**WORK INSTRUCTIONS**. Show all lines of the listing that hold the word "intros".

:: MATERIAL SUPPLIED

Lemma first_install_then_activate_witness :
  storage (after activate_handler online (after install_handler online legacy)) =
  [(CACHE, [("ghost.html", page); ("manifest.json", manifest); ("icon.svg", icon)])].
Proof.
  destruct (first_install_then_activate online online legacy eq_refl eq_refl eq_refl)
    as (c & -> & Hk & Hr).
  destruct c as [|[k1 r1] [|[k2 r2] [|[k3 r3] [|? ?]]]]; try discriminate Hk.
  injection Hk as -> -> ->.
  pose proof (Hr _ _ (or_introl eq_refl)) as H1.
  pose proof (Hr _ _ (or_intror (or_introl eq_refl))) as H2.
  pose proof (Hr _ _ (or_intror (or_intror (or_introl eq_refl)))) as H3.
  injection H1 as <-. injection H2 as <-. injection H3 as <-. reflexivity.
Defined.

(** X8: once a generation is installed and activated, every asset is served
    without the network, with the response the network gave at install:
    neither an older generation's copy nor the state of the network at fetch
    time matters. *)
Theorem assets_served_after_activation h h2 h3 s path :
  outcome install_handler h s = [Extended (Fulfilled tt)] ->
  outcome activate_handler h2 (after install_handler h s) = [Extended (Fulfilled tt)] ->
  In path ASSETS ->
  let s2 := after activate_handler h2 (after install_handler h s) in
  exists r,
    network h path = Fulfilled r /\
    outcome (fetch_handler path) h3 s2 = [Responded (Fulfilled r)] /\
    net_calls (log (after (fetch_handler path) h3 s2)) = net_calls (log s2).
Proof.
  intros Hi Ha Hin s2. destruct (install_succeeded h s Hi) as [rs E].
  destruct (cache_match_combine path ASSETS rs Hin (fetch_all_length h ASSETS rs E))
    as (r & Hm & Hr).
  exists r. split; [exact (proj1 (fetch_all_stored h ASSETS rs path r E Hr))|].
  assert (storage_match path (storage s2) = Some r) as Hs.
  { unfold s2. rewrite (activate_storage_fulfilled h2 _ Ha), (install_storage h s rs E).
    apply storage_match_current; [|apply has_bucket_opened].
    intros c. rewrite put_all_match; [exact Hm | |].
    - rewrite (assets_keys h rs E). apply assets_distinct.
    - now rewrite (assets_keys h rs E). }
  unfold outcome, after. rewrite fetch_run, Hs. cbn [fst snd log].
  split; [reflexivity|]. rewrite net_calls_app. unfold net_calls. simpl. lia.
Qed.

Lemma assets_served_after_activation_witness :
  outcome (fetch_handler "ghost.html") offline
    (after activate_handler online (after install_handler online legacy)) =
  [Responded (Fulfilled page)].
Proof.
  destruct (assets_served_after_activation online online offline legacy "ghost.html"
              eq_refl eq_refl (or_introl eq_refl)) as (r & Hn & Ho & _).
  injection Hn as <-. exact Ho.
Defined.

(** X9: with no stale bucket (only the current one, or none at all) activate
    requests no deletion, is fulfilled whatever the backend would refuse, and
    leaves the storage as it is. *)
Theorem activate_without_stale_buckets h s :
  (forall k, In k (bucket_names (storage s)) -> k = CACHE) ->
  outcome activate_handler h s = [Extended (Fulfilled tt)] /\
  storage (after activate_handler h s) = storage s /\
  log (after activate_handler h s) =
    log s ++ [EvWaitUntil; EvClientsClaim; EvKeys; EvSettled true].
Proof.
  intros Hcur.
  assert (filter stale (bucket_names (storage s)) = []) as Hnone.
  { induction (bucket_names (storage s)) as [|k ks IH]; [reflexivity|].
    cbn [filter]. rewrite (Hcur k (or_introl eq_refl)), stale_current.
    apply IH. intros k' Hk'. apply Hcur. now right. }
  assert (outcome activate_handler h s = [Extended (Fulfilled tt)]) as Hok.
  { apply activate_fulfilled. intros k Hk Hs.
    rewrite (Hcur k Hk), stale_current in Hs. discriminate. }
  split; [exact Hok|]. split.
  - rewrite activate_storage.
    assert (forall st : CacheStorage,
              (forall b, In b st -> survives h b = true) ->
              filter (survives h) st = st) as Hall.
    { induction st as [|b st IH]; intros Hst; [reflexivity|]. cbn [filter].
      rewrite (Hst b (or_introl eq_refl)). f_equal.
      apply IH. intros b' Hb'. apply Hst. now right. }
    apply Hall. intros b Hb. unfold survives.
    rewrite (Hcur (fst b)) by (unfold bucket_names; now apply in_map).
    now rewrite stale_current.
  - rewrite activate_log, Hnone, Hok. reflexivity.
Qed.

Lemma activate_without_stale_buckets_witness :
  outcome activate_handler stuck_v0 installed = [Extended (Fulfilled tt)] /\
  storage (after activate_handler stuck_v0 installed) = storage installed.
Proof.
  destruct (activate_without_stale_buckets stuck_v0 installed) as (Ho & Hs & _).
  - intros k [<- | []]. reflexivity.
  - split; [exact Ho | exact Hs].
Defined.

(** X10: a stale bucket that an activate failed to delete is removed by the
    next activate the backend does not refuse: after it only the buckets
    named by the generation tag are left, and that activate is fulfilled. *)
Theorem later_activate_finishes_cleanup h h' s :
  (forall k, delete_fault h' k = false) ->
  outcome activate_handler h' (after activate_handler h s) = [Extended (Fulfilled tt)] /\
  storage (after activate_handler h' (after activate_handler h s)) =
    filter current (storage s).
Proof.
  intros Hfine.
  assert (outcome activate_handler h' (after activate_handler h s) =
          [Extended (Fulfilled tt)]) as Hok.
  { apply activate_fulfilled. intros k _ _. apply Hfine. }
  split; [exact Hok|].
  rewrite (activate_storage_fulfilled h' _ Hok), activate_storage, filter_twice.
  apply filter_ext. intros b. unfold survives, current, stale.
  rewrite negb_involutive.
  destruct (fst b =? CACHE); [reflexivity | apply andb_false_r].
Qed.

Lemma later_activate_finishes_cleanup_witness :
  bucket_names (storage (after activate_handler stuck_v0 upgraded_installed)) =
    ["ghost-v0"; "ghost-v1"] /\
  bucket_names (storage (after activate_handler online
                           (after activate_handler stuck_v0 upgraded_installed))) =
    ["ghost-v1"].
Proof.
  split; [reflexivity|].
  destruct (later_activate_finishes_cleanup stuck_v0 online upgraded_installed)
    as [_ ->]; reflexivity.
Defined.

(** X11: activating again against the same backend changes nothing more: the
    storage after the second activate is the storage after the first, also
    when deletions are refused. *)
Theorem activate_twice_same_storage h s :
  storage (after activate_handler h (after activate_handler h s)) =
  storage (after activate_handler h s).
Proof.
  rewrite !activate_storage. apply filter_same.
Qed.

(** X12: activate never calls the network. *)
Theorem activate_makes_no_network_call h s :
  net_calls (log (after activate_handler h s)) = net_calls (log s).
Proof.
  rewrite activate_log, !net_calls_app, net_calls_deletes.
  unfold net_calls. simpl. lia.
Qed.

::::

**RESULT**.
  intros Hi Ha Hin s2. destruct (install_succeeded h s Hi) as [rs E].
    intros c. rewrite put_all_match; [exact Hm | |].
  intros Hcur.
    apply IH. intros k' Hk'. apply Hcur. now right. }
  { apply activate_fulfilled. intros k Hk Hs.
    { induction st as [|b st IH]; intros Hst; [reflexivity|]. cbn [filter].
      apply IH. intros b' Hb'. apply Hst. now right. }
    apply Hall. intros b Hb. unfold survives.
  - intros k [<- | []]. reflexivity.
  intros Hfine.
  { apply activate_fulfilled. intros k _ _. apply Hfine. }
  apply filter_ext. intros b. unfold survives, current, stale.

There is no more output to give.